I was walking down the corridor today when I almost bumped into one of my colleagues. When I say “bumped into” I mean he nearly knocked me down the stairs in his effort to pretend I don’t exist.
The three people with me were greeted with cheerful ‘hellos’, but I have evidently committed a crime for which I must be soundly ignored. I’ve no idea what this offence is - perhaps he holds me, as clinical director, personally responsible for the hospital’s economic doldrums.
Whatever it is he’s kept this up for six months now without accidentally letting slip even a hint of a smile when we pass one another in theatre, so you have to admire his reflexes and persistence. It must be quite an effort to be so consistent about this - I doubt whether I could remember whom I’m not saying ‘hello’ to quite so successfully. Perhaps he keeps a list written on the back of his hand.
Talking about blame, there’s been lots of it around this week. The internet is full of the shocking story of the two year old who had a plaster of Paris cast applied to the wrong arm. This wasn’t noticed by anyone until the following day when mum was so traumatised that she had to go straight to the press.
This report is followed by the inevitable seven pages of public vitriol, the gist of which is that doctors and nurses are an overpaid, underworked bunch of idiots who can’t even tell right from left and should be sacked. Or worse. The fact that the nurse involved had tried to calm the distressed toddler by putting a cast on her teddy bear first only seemed to fan the flames of public outrage, as apparently they had managed to treat the correct arm on the teddy, but sadly not on the child.
Anyone who has tried to treat a distressed, screaming two-year-old will understand that it wouldn’t be immediately obvious which was the arm with the greenstick fracture. Presumably all the angry citizens expressing disbelief that the NHS can be so crap have A. never made a mistake, and B. never heard of ‘human error’.

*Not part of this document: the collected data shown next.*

(* ===== verification/Metrics.v ===== *)
(** * Metrics: counters, high-water marks and latency windows (internal/metrics)

    The components report observations to a sink; the collector keeps counters,
    high-water marks, and for latencies a ring buffer with the last 2048 values, of
    which it reports percentiles.  Floating point numbers are those of the standard
    library's [SpecFloat], in double precision.  Other components record what they
    report as a list of [observation]s. *)

From Stdlib Require Import SpecFloat.
From S2P Require Import Prelude Model.

(** ** The sink interface *)

(** One constructor per method. *)
Inductive observation :=
| ObserveSubmitLatency (d : Z)
| IncAccepted
| IncRejected
| IncBackpressure
| ObserveShardQueueDepth (depth : Z)
| ObserveIngressQueueDepth (depth : Z)
| ObserveWALBatch (commands bytes : Z)
| ObserveWALSyncLatency (d : Z)
| ObserveSnapshotPause (d : Z).

Class Sink (S : Type) := observe : observation -> S -> S.

Inductive NoopSink := noopSink.
#[export] Instance noop_sink : Sink NoopSink := fun _ s => s.

(** ** Double precision *)

Definition f64_mul : spec_float -> spec_float -> spec_float := SFmul 53 1024.
Definition f64_div : spec_float -> spec_float -> spec_float := SFdiv 53 1024.
(** [float64(n)]. *)
Definition f64_of_int (n : Z) : spec_float := binary_normalize 53 1024 n 0 false.
(** [int(f)] of a finite number: towards zero. *)
Definition int_of_f64 (f : spec_float) : Z :=
  match f with
  | S754_finite s m e =>
      let v := if e <? 0 then Z.pos m / 2 ^ (- e) else Z.pos m * 2 ^ e in
      if s then - v else v
  | _ => 0
  end.
(** The constant [n/100], correctly rounded. *)
Definition f64_percent (n : Z) : spec_float := f64_div (f64_of_int n) (f64_of_int 100).

(** ** Reservoirs *)

Definition slotCount : nat := 2048.

Record reservoir := mkReservoir { rv_count : Z; rv_next : Z; rv_slots : list Z }.
Definition empty_reservoir : reservoir := mkReservoir 0 0 (replicate slotCount 0).

Definition slot_of (n : Z) : nat := Z.to_nat (n mod Z.of_nat slotCount).

Definition reservoir_add (v : Z) (r : reservoir) : reservoir :=
  mkReservoir (u64_add (rv_count r) 1) (u64_add (rv_next r) 1) (<[slot_of (rv_next r) := v]> (rv_slots r)).

Record reservoirSnapshot := mkReservoirSnapshot { rs_count : Z; rs_values : list Z }.

Definition reservoir_snapshot (r : reservoir) : reservoirSnapshot :=
  let limit := if rv_count r <? Z.of_nat slotCount then rv_count r else Z.of_nat slotCount in
  let start := wrap_u64 (rv_next r - limit) in
  mkReservoirSnapshot (rv_count r)
    (map (fun i => default 0 (rv_slots r !! slot_of (u64_add start (Z.of_nat i)))) (seq 0 (Z.to_nat limit))).

(** ** Durations *)

(** A [time.Duration] is a number of nanoseconds. *)
Definition durationToMicros (d : Z) : Z := if d <=? 0 then 0 else Z.quot d 1000.
Definition microsToMillis (us : Z) : spec_float := f64_div (f64_of_int us) (f64_of_int 1000).

(** [sort.Slice] of integers: the sorted list is unique. *)
Definition sorted_values (values : list Z) : list Z := merge_sort Z.le values.

Definition percentile_index (n : Z) (q : spec_float) : Z :=
  let idx := int_of_f64 (f64_mul (f64_of_int (n - 1)) q) in
  let idx := if idx <? 0 then 0 else idx in
  if idx >=? n then n - 1 else idx.

Definition percentileMicros (values : list Z) (q : spec_float) : outcome Z :=
  match values with
  | [] => Ret 0
  | _ =>
      let values := sorted_values values in
      match values !! Z.to_nat (percentile_index (Z.of_nat (length values)) q) with
      | Some v => Ret v
      | None => Panic
      end
  end.

(** ** The collector *)

Record Collector := mkCollector {
  cl_accepted : Z;
  cl_rejected : Z;
  cl_backpressure : Z;
  cl_ingressHWM : Z;
  cl_shardHWM : Z;
  cl_walBatches : Z;
  cl_walBatchCommandsSum : Z;
  cl_walBatchBytesSum : Z;
  cl_submits : reservoir;
  cl_walSync : reservoir;
  cl_snapshots : reservoir
}.

Definition NewCollector : Collector :=
  mkCollector 0 0 0 0 0 0 0 0 empty_reservoir empty_reservoir empty_reservoir.

(** [updateHWM] without interference; [HwmRace] below has the loop with it. *)
Definition updateHWM (current value : Z) : Z := if value <=? current then current else value.
Definition at_least_zero (n : Z) : Z := if n <? 0 then 0 else n.

#[export] Instance collector_sink : Sink Collector := fun o c =>
  let '(mkCollector acc rej bp ing shd bat cmds byts sub syn snp) := c in
  match o with
  | ObserveSubmitLatency d => mkCollector acc rej bp ing shd bat cmds byts (reservoir_add (durationToMicros d) sub) syn snp
  | IncAccepted => mkCollector (u64_add acc 1) rej bp ing shd bat cmds byts sub syn snp
  | IncRejected => mkCollector acc (u64_add rej 1) bp ing shd bat cmds byts sub syn snp
  | IncBackpressure => mkCollector acc rej (u64_add bp 1) ing shd bat cmds byts sub syn snp
  | ObserveShardQueueDepth n => mkCollector acc rej bp ing (updateHWM shd (at_least_zero n)) bat cmds byts sub syn snp
  | ObserveIngressQueueDepth n => mkCollector acc rej bp (updateHWM ing (at_least_zero n)) shd bat cmds byts sub syn snp
  | ObserveWALBatch n m =>
      mkCollector acc rej bp ing shd (u64_add bat 1) (u64_add cmds (at_least_zero n)) (u64_add byts (at_least_zero m)) sub syn snp
  | ObserveWALSyncLatency d => mkCollector acc rej bp ing shd bat cmds byts sub (reservoir_add (durationToMicros d) syn) snp
  | ObserveSnapshotPause d => mkCollector acc rej bp ing shd bat cmds byts sub syn (reservoir_add (durationToMicros d) snp)
  end.

(** The three percentiles of a reservoir, in milliseconds. *)
Record Percentiles := mkPercentiles { pt_count : Z; pt_50 : spec_float; pt_95 : spec_float; pt_99 : spec_float }.

Definition percentiles (s : reservoirSnapshot) : outcome Percentiles :=
  let? p50 := percentileMicros (rs_values s) (f64_percent 50) in
  let? p95 := percentileMicros (rs_values s) (f64_percent 95) in
  let? p99 := percentileMicros (rs_values s) (f64_percent 99) in
  Ret (mkPercentiles (rs_count s) (microsToMillis p50) (microsToMillis p95) (microsToMillis p99)).

Record Stats := mkStats {
  ms_Accepted : Z;
  ms_Rejected : Z;
  ms_Backpressure : Z;
  ms_Submit : Percentiles;
  ms_IngressQueueHWM : Z;
  ms_ShardQueueHWM : Z;
  ms_WALBatches : Z;
  ms_WALBatchCommandsSum : Z;
  ms_WALBatchBytesSum : Z;
  ms_WALSync : Percentiles;
  ms_Snapshot : Percentiles
}.

Definition Collector_Snapshot (c : Collector) : outcome Stats :=
  let? submit := percentiles (reservoir_snapshot (cl_submits c)) in
  let? walSync := percentiles (reservoir_snapshot (cl_walSync c)) in
  let? snap := percentiles (reservoir_snapshot (cl_snapshots c)) in
  Ret (mkStats (cl_accepted c) (cl_rejected c) (cl_backpressure c) submit (cl_ingressHWM c) (cl_shardHWM c)
    (cl_walBatches c) (cl_walBatchCommandsSum c) (cl_walBatchBytesSum c) walSync snap).

(** ** Concurrent updates of a high-water mark

    Every goroutine that calls [updateHWM] loads the mark, returns when its value is
    not higher, and otherwise tries to swap the loaded mark for its value; it starts
    over when another goroutine was faster. *)
Module HwmRace.

Inductive thread :=
| Load (value : Z)
| Swap (value current : Z)
| Returned (value : Z).

Definition value_of (t : thread) : Z := match t with Load v => v | Swap v _ => v | Returned v => v end.

(** One atomic action of a goroutine on the mark [dst]. *)
Definition advance (dst : Z) (t : thread) : option (Z * thread) :=
  match t with
  | Load value => if value <=? dst then Some (dst, Returned value) else Some (dst, Swap value dst)
  | Swap value current => if dst =? current then Some (value, Returned value) else Some (dst, Load value)
  | Returned _ => None
  end.

Inductive step : Z * list thread -> Z * list thread -> Prop :=
| step_thread i t t' dst dst' ts :
    ts !! i = Some t -> advance dst t = Some (dst', t') -> step (dst, ts) (dst', <[i := t']> ts).

Inductive runs : nat -> Z * list thread -> Z * list thread -> Prop :=
| runs_none s : runs 0 s s
| runs_step n s s' s'' : runs n s s' -> step s' s'' -> runs (S n) s s''.
End HwmRace.
(* ===== verification/MetricsProps.v ===== *)
(** * MetricsProps: what the collector reports

    The ring buffers hold the last 2048 values, the percentiles are the exact ranks
    although they are computed in floating point, and [updateHWM] keeps the maximum
    in every interleaving of its compare-and-swap loop. *)

From Stdlib Require Import SpecFloat.
From S2P Require Import Prelude Model Metrics.

(** ** Ring buffers *)

Definition window (vs : list Z) : list Z := drop (length vs - slotCount) vs.

(** [r] has received [vs]. *)
Record holds_values (r : reservoir) (vs : list Z) : Prop := {
  hv_count : rv_count r = Z.of_nat (length vs);
  hv_next : rv_next r = Z.of_nat (length vs);
  hv_slots : length (rv_slots r) = slotCount;
  hv_values : forall j v, vs !! j = Some v -> (length vs - slotCount <= j)%nat ->
                rv_slots r !! (j mod slotCount)%nat = Some v
}.

Lemma slot_of_nat (n : nat) : slot_of (Z.of_nat n) = (n mod slotCount)%nat.
Proof. unfold slot_of. by rewrite <-Nat2Z.inj_mod, Nat2Z.id. Qed.

Lemma slot_range n : (n mod slotCount < slotCount)%nat.
Proof. by apply Nat.mod_upper_bound. Qed.

(** Different values of a window are in different slots. *)
Lemma slots_differ (i j : nat) : (i < j)%nat -> (j - i < slotCount)%nat -> (i mod slotCount)%nat <> (j mod slotCount)%nat.
Proof.
  intros Hlt Hd E. pose proof (Nat.div_mod_eq i slotCount) as H1. pose proof (Nat.div_mod_eq j slotCount) as H2.
  rewrite E in H1. assert (i / slotCount = j / slotCount \/ (i / slotCount < j / slotCount))%nat as [Hq|Hq] by nia.
  - rewrite Hq in H1. lia.
  - nia.
Qed.

Lemma empty_holds : holds_values empty_reservoir [].
Proof. by split. Qed.

Lemma add_holds r vs v :
  holds_values r vs -> Z.of_nat (length vs) < 18446744073709551615 -> holds_values (reservoir_add v r) (vs ++ [v]).
Proof.
  intros [H1 H2 H3 H4] Hlen. split; cbn [reservoir_add rv_count rv_next rv_slots]; rewrite ?length_app; cbn [length].
  - rewrite H1. int_lia.
  - rewrite H2. int_lia.
  - by rewrite length_insert.
  - intros j u Hj Hge. rewrite H2, slot_of_nat.
    destruct (decide (j = length vs)) as [->|Hne].
    + rewrite lookup_app_r, Nat.sub_diag in Hj by done. injection Hj as <-.
      apply list_lookup_insert_eq. rewrite H3. apply slot_range.
    + assert (j < length vs)%nat as Hlt by (apply lookup_lt_Some in Hj; rewrite length_app in Hj; cbn in Hj; lia).
      rewrite list_lookup_insert_ne.
      * apply H4; [by rewrite lookup_app_l in Hj|lia].
      * intros E. symmetry in E. revert E. apply slots_differ; lia.
Qed.

Lemma snapshot_window r vs :
  holds_values r vs -> Z.of_nat (length vs) < 18446744073709551616 ->
  reservoir_snapshot r = mkReservoirSnapshot (Z.of_nat (length vs)) (window vs).
Proof.
  intros [H1 H2 H3 H4] Hlen. unfold reservoir_snapshot. rewrite H1, H2. f_equal.
  set (limit := if _ <? _ then _ else _).
  assert (Z.to_nat limit = length vs `min` slotCount)%nat as El.
  { unfold limit. destruct (Z.ltb_spec (Z.of_nat (length vs)) (Z.of_nat slotCount)); lia. }
  assert (0 <= limit <= Z.of_nat (length vs)) as Hl.
  { unfold limit. destruct (Z.ltb_spec (Z.of_nat (length vs)) (Z.of_nat slotCount)); lia. }
  apply list_eq. intros i. unfold window. rewrite list_lookup_fmap, lookup_drop.
  destruct (decide (i < Z.to_nat limit)%nat) as [Hi|Hi].
  - rewrite lookup_seq_lt by done. cbn [fmap option_fmap option_map].
    destruct (lookup_lt_is_Some_2 vs (length vs - slotCount + i)) as [v Hv]; [lia|]. rewrite Hv. f_equal.
    replace (u64_add _ _) with (Z.of_nat (length vs - slotCount + i)) by (change (Z.of_nat slotCount) with 2048 in *; int_lia).
    rewrite slot_of_nat. by rewrite (H4 _ _ Hv) by lia.
  - rewrite lookup_seq_ge by lia. cbn. symmetry. apply lookup_ge_None. lia.
Qed.

(** ** Percentiles *)

Definition reported : list Z := [50; 95; 99].

(** The floating point index is the rounded-down rank for every window size. *)
Lemma percentile_index_exact (n k : Z) :
  1 <= n <= 2048 -> k ∈ reported -> percentile_index n (f64_percent k) = (n - 1) * k / 100.
Proof.
  intros Hn Hk.
  assert (forallb (fun k => let q := f64_percent k in
    forallb (fun n => percentile_index (Z.of_nat n) q =? (Z.of_nat n - 1) * k / 100) (seq 1 2048)) reported = true) as H
    by (vm_compute; reflexivity).
  rewrite forallb_forall in H. specialize (H k (proj1 (list_elem_of_In _ _) Hk)).
  rewrite forallb_forall in H. specialize (H (Z.to_nat n)). rewrite Z2Nat.id in H by lia.
  apply Z.eqb_eq, H, in_seq. lia.
Qed.

(** The value at rank [(n-1)*k/100] of the sorted values. *)
Definition rank (k : Z) (vs : list Z) : Z :=
  default 0 (sorted_values vs !! Z.to_nat ((Z.of_nat (length vs) - 1) * k / 100)).

Lemma sorted_length vs : length (sorted_values vs) = length vs.
Proof. apply Permutation_length, merge_sort_Permutation. Qed.

Lemma percentile_rank vs k :
  (length vs <= slotCount)%nat -> k ∈ reported -> percentileMicros vs (f64_percent k) = Ret (rank k vs).
Proof.
  intros Hl Hk. assert (vs = [] \/ (0 < length vs)%nat) as [->|Hpos] by (destruct vs; cbn; [by left|right; lia]).
  { unfold rank. cbn [percentileMicros length]. repeat (apply elem_of_cons in Hk as [->|Hk]; [reflexivity|]).
    by apply elem_of_nil in Hk. }
  unfold percentileMicros, rank. destruct vs as [|v vs']; [cbn in Hpos; lia|]. set (vs := v :: vs') in *. clearbody vs.
  rewrite sorted_length, percentile_index_exact; [|unfold slotCount in Hl; lia|done].
  assert (0 <= (Z.of_nat (length vs) - 1) * k / 100 < Z.of_nat (length vs)) as Hr.
  { assert (0 <= k < 100) as H by (repeat (apply elem_of_cons in Hk as [->|Hk]; [lia|]); by apply elem_of_nil in Hk).
    split; [apply Z.div_pos; nia|]. apply Z.div_lt_upper_bound; nia. }
  destruct (lookup_lt_is_Some_2 (sorted_values vs) (Z.to_nat ((Z.of_nat (length vs) - 1) * k / 100))) as [u ->]; [|done].
  rewrite sorted_length. lia.
Qed.

(** ** All statistics *)

Definition percentiles_of (vs : list Z) : Percentiles :=
  let w := window vs in
  mkPercentiles (Z.of_nat (length vs)) (microsToMillis (rank 50 w)) (microsToMillis (rank 95 w)) (microsToMillis (rank 99 w)).

Lemma percentiles_window r vs :
  holds_values r vs -> Z.of_nat (length vs) < 18446744073709551616 ->
  percentiles (reservoir_snapshot r) = Ret (percentiles_of vs).
Proof.
  intros Hr Hl. rewrite (snapshot_window r vs Hr Hl). unfold percentiles. cbn [rs_values rs_count].
  assert (length (window vs) <= slotCount)%nat as Hw by (unfold window; rewrite length_drop; lia).
  rewrite !percentile_rank; [reflexivity|done|..]; try done; unfold reported; set_solver.
Qed.

(** What the observations say. *)
Definition total (f : observation -> Z) (obs : list observation) : Z := foldr (fun o n => f o + n) 0 obs.
Definition highest (f : observation -> option Z) (obs : list observation) : Z :=
  foldr (fun o n => match f o with Some v => Z.max v n | None => n end) 0 obs.

Definition is_accepted o := match o with IncAccepted => 1 | _ => 0 end.
Definition is_rejected o := match o with IncRejected => 1 | _ => 0 end.
Definition is_backpressure o := match o with IncBackpressure => 1 | _ => 0 end.
Definition is_batch o := match o with ObserveWALBatch _ _ => 1 | _ => 0 end.
Definition batch_commands o := match o with ObserveWALBatch n _ => Z.max 0 n | _ => 0 end.
Definition batch_bytes o := match o with ObserveWALBatch _ n => Z.max 0 n | _ => 0 end.
Definition shard_depth o := match o with ObserveShardQueueDepth n => Some n | _ => None end.
Definition ingress_depth o := match o with ObserveIngressQueueDepth n => Some n | _ => None end.
Definition submit_micros o := match o with ObserveSubmitLatency d => Some (Z.max 0 d / 1000) | _ => None end.
Definition sync_micros o := match o with ObserveWALSyncLatency d => Some (Z.max 0 d / 1000) | _ => None end.
Definition pause_micros o := match o with ObserveSnapshotPause d => Some (Z.max 0 d / 1000) | _ => None end.

Definition stats_of (obs : list observation) : Stats :=
  mkStats (total is_accepted obs) (total is_rejected obs) (total is_backpressure obs)
    (percentiles_of (omap submit_micros obs)) (highest ingress_depth obs) (highest shard_depth obs)
    (total is_batch obs) (wrap_u64 (total batch_commands obs)) (wrap_u64 (total batch_bytes obs))
    (percentiles_of (omap sync_micros obs)) (percentiles_of (omap pause_micros obs)).

Lemma total_snoc f obs o : total f (obs ++ [o]) = total f obs + f o.
Proof. unfold total. induction obs as [|x obs IH]; cbn [app foldr]; lia. Qed.

Lemma highest_snoc f obs o :
  highest f (obs ++ [o]) = match f o with Some v => Z.max (highest f obs) (Z.max 0 v) | None => highest f obs end.
Proof.
  induction obs as [|x obs IH]; cbn [app highest foldr]; [destruct (f o); lia|].
  fold (highest f (obs ++ [o])) (highest f obs). rewrite IH. destruct (f x), (f o); lia.
Qed.

Lemma total_bound f obs : (forall o, 0 <= f o <= 1) -> 0 <= total f obs <= Z.of_nat (length obs).
Proof. intros Hf. induction obs as [|o obs IH]; cbn [total foldr length]; [lia|]. specialize (Hf o). fold (total f obs). lia. Qed.

Record collected (c : Collector) (obs : list observation) : Prop := {
  cd_accepted : cl_accepted c = total is_accepted obs;
  cd_rejected : cl_rejected c = total is_rejected obs;
  cd_backpressure : cl_backpressure c = total is_backpressure obs;
  cd_ingress : cl_ingressHWM c = highest ingress_depth obs;
  cd_shard : cl_shardHWM c = highest shard_depth obs;
  cd_batches : cl_walBatches c = total is_batch obs;
  cd_commands : cl_walBatchCommandsSum c = wrap_u64 (total batch_commands obs);
  cd_bytes : cl_walBatchBytesSum c = wrap_u64 (total batch_bytes obs);
  cd_submits : holds_values (cl_submits c) (omap submit_micros obs);
  cd_sync : holds_values (cl_walSync c) (omap sync_micros obs);
  cd_pauses : holds_values (cl_snapshots c) (omap pause_micros obs)
}.

Lemma micros_ok d : durationToMicros d = Z.max 0 d / 1000.
Proof.
  unfold durationToMicros. destruct (Z.leb_spec d 0); [by rewrite Z.max_l by lia|].
  rewrite Z.max_r by lia. apply Z.quot_div_nonneg; lia.
Qed.

Lemma hwm_ok cur v : updateHWM cur (at_least_zero v) = Z.max cur (Z.max 0 v).
Proof. unfold updateHWM, at_least_zero. repeat case_match; lia. Qed.

Lemma wrap_add a b : u64_add (wrap_u64 a) b = wrap_u64 (a + b).
Proof. unfold u64_add, wrap_u64. by rewrite Zplus_mod_idemp_l. Qed.

Lemma omap_short {A B} (f : A -> option B) (l : list A) : (length (omap f l) <= length l)%nat.
Proof. induction l as [|x l IH]; cbn; [lia|]. destruct (f x); cbn; lia. Qed.

Lemma observe_collected c obs o :
  collected c obs -> Z.of_nat (length obs) < 18446744073709551615 -> collected (observe o c) (obs ++ [o]).
Proof.
  intros [H1 H2 H3 H4 H5 H6 H7 H8 H9 H10 H11] Hlen.
  pose proof (total_bound is_accepted obs ltac:(intros []; cbn; lia)).
  pose proof (total_bound is_rejected obs ltac:(intros []; cbn; lia)).
  pose proof (total_bound is_backpressure obs ltac:(intros []; cbn; lia)).
  pose proof (total_bound is_batch obs ltac:(intros []; cbn; lia)).
  pose proof (omap_short submit_micros obs). pose proof (omap_short sync_micros obs). pose proof (omap_short pause_micros obs).
  destruct c as [acc rej bp ing shd bat cmds byts sub syn snp]. cbn in *. subst.
  destruct o; split; cbn -[reservoir_add total highest omap]; rewrite ?total_snoc, ?highest_snoc, ?omap_app, ?app_nil_r; cbn -[reservoir_add total highest];
    rewrite ?hwm_ok, ?wrap_add, ?micros_ok, ?Z.add_0_r; try done; try (int_lia); try (apply add_holds; [done|lia]).
  all: unfold at_least_zero; f_equal; case_match; lia.
Qed.

Lemma collected_all obs : Z.of_nat (length obs) < 18446744073709551616 ->
  collected (foldl (fun c o => observe o c) NewCollector obs) obs.
Proof.
  induction obs as [|o obs IH] using rev_ind; intros Hl; [split; try done; apply empty_holds|].
  rewrite length_app in Hl. cbn in Hl. rewrite foldl_app. cbn [foldl]. apply observe_collected; [apply IH; lia|lia].
Qed.

(** C31. The collector reports what was observed: the counts of accepted, rejected and
    refused commands and of log batches, the highest queue depths, the sums of the batch
    sizes modulo 2^64, and for each kind of latency the number of observations and the
    50th, 95th and 99th percentile of the last 2048 of them: the value at rank
    (n-1)*k/100, rounded down, of the sorted window, although the code finds the rank
    with floating point numbers. *)
Theorem stats_report_observations obs :
  Z.of_nat (length obs) < 18446744073709551616 ->
  Collector_Snapshot (foldl (fun c o => observe o c) NewCollector obs) = Ret (stats_of obs).
Proof.
  intros Hl. destruct (collected_all obs Hl) as [H1 H2 H3 H4 H5 H6 H7 H8 H9 H10 H11].
  pose proof (omap_short submit_micros obs). pose proof (omap_short sync_micros obs). pose proof (omap_short pause_micros obs).
  unfold Collector_Snapshot. rewrite (percentiles_window _ _ H9), (percentiles_window _ _ H10), (percentiles_window _ _ H11) by lia.
  cbn [obind]. unfold stats_of. congruence.
Qed.

Definition demo_obs : list observation :=
  [ObserveSubmitLatency 5000; IncAccepted; ObserveShardQueueDepth 3; ObserveSubmitLatency 1000;
   ObserveShardQueueDepth (-1); ObserveWALBatch 2 300].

I suppose it’s just more fun to post, while frothing at the mouth, about how some incompetent junior doctor, who might even have been foreign, took three attempts to put a drip up when you were in casualty. Of course, what the hospital in question needs to do, after publishing a grovelling apology, is institute a checklist system in A&E whenever a procedure like that is performed, even when the patient is awake.
We’re already doing this in theatres using the WHO check list which has been mandated by the National Patient Safety Agency. It’s entirely about avoiding human error - children can’t tell you when you’re doing the wrong thing, and even wide awake adult patients will allow nerve blocks, for instance, to be performed on the wrong side, without a word of protest.
Despite what we might think from the internet message boards, most patients assume we know what we’re doing. Whether they’re always justified in doing so is another question.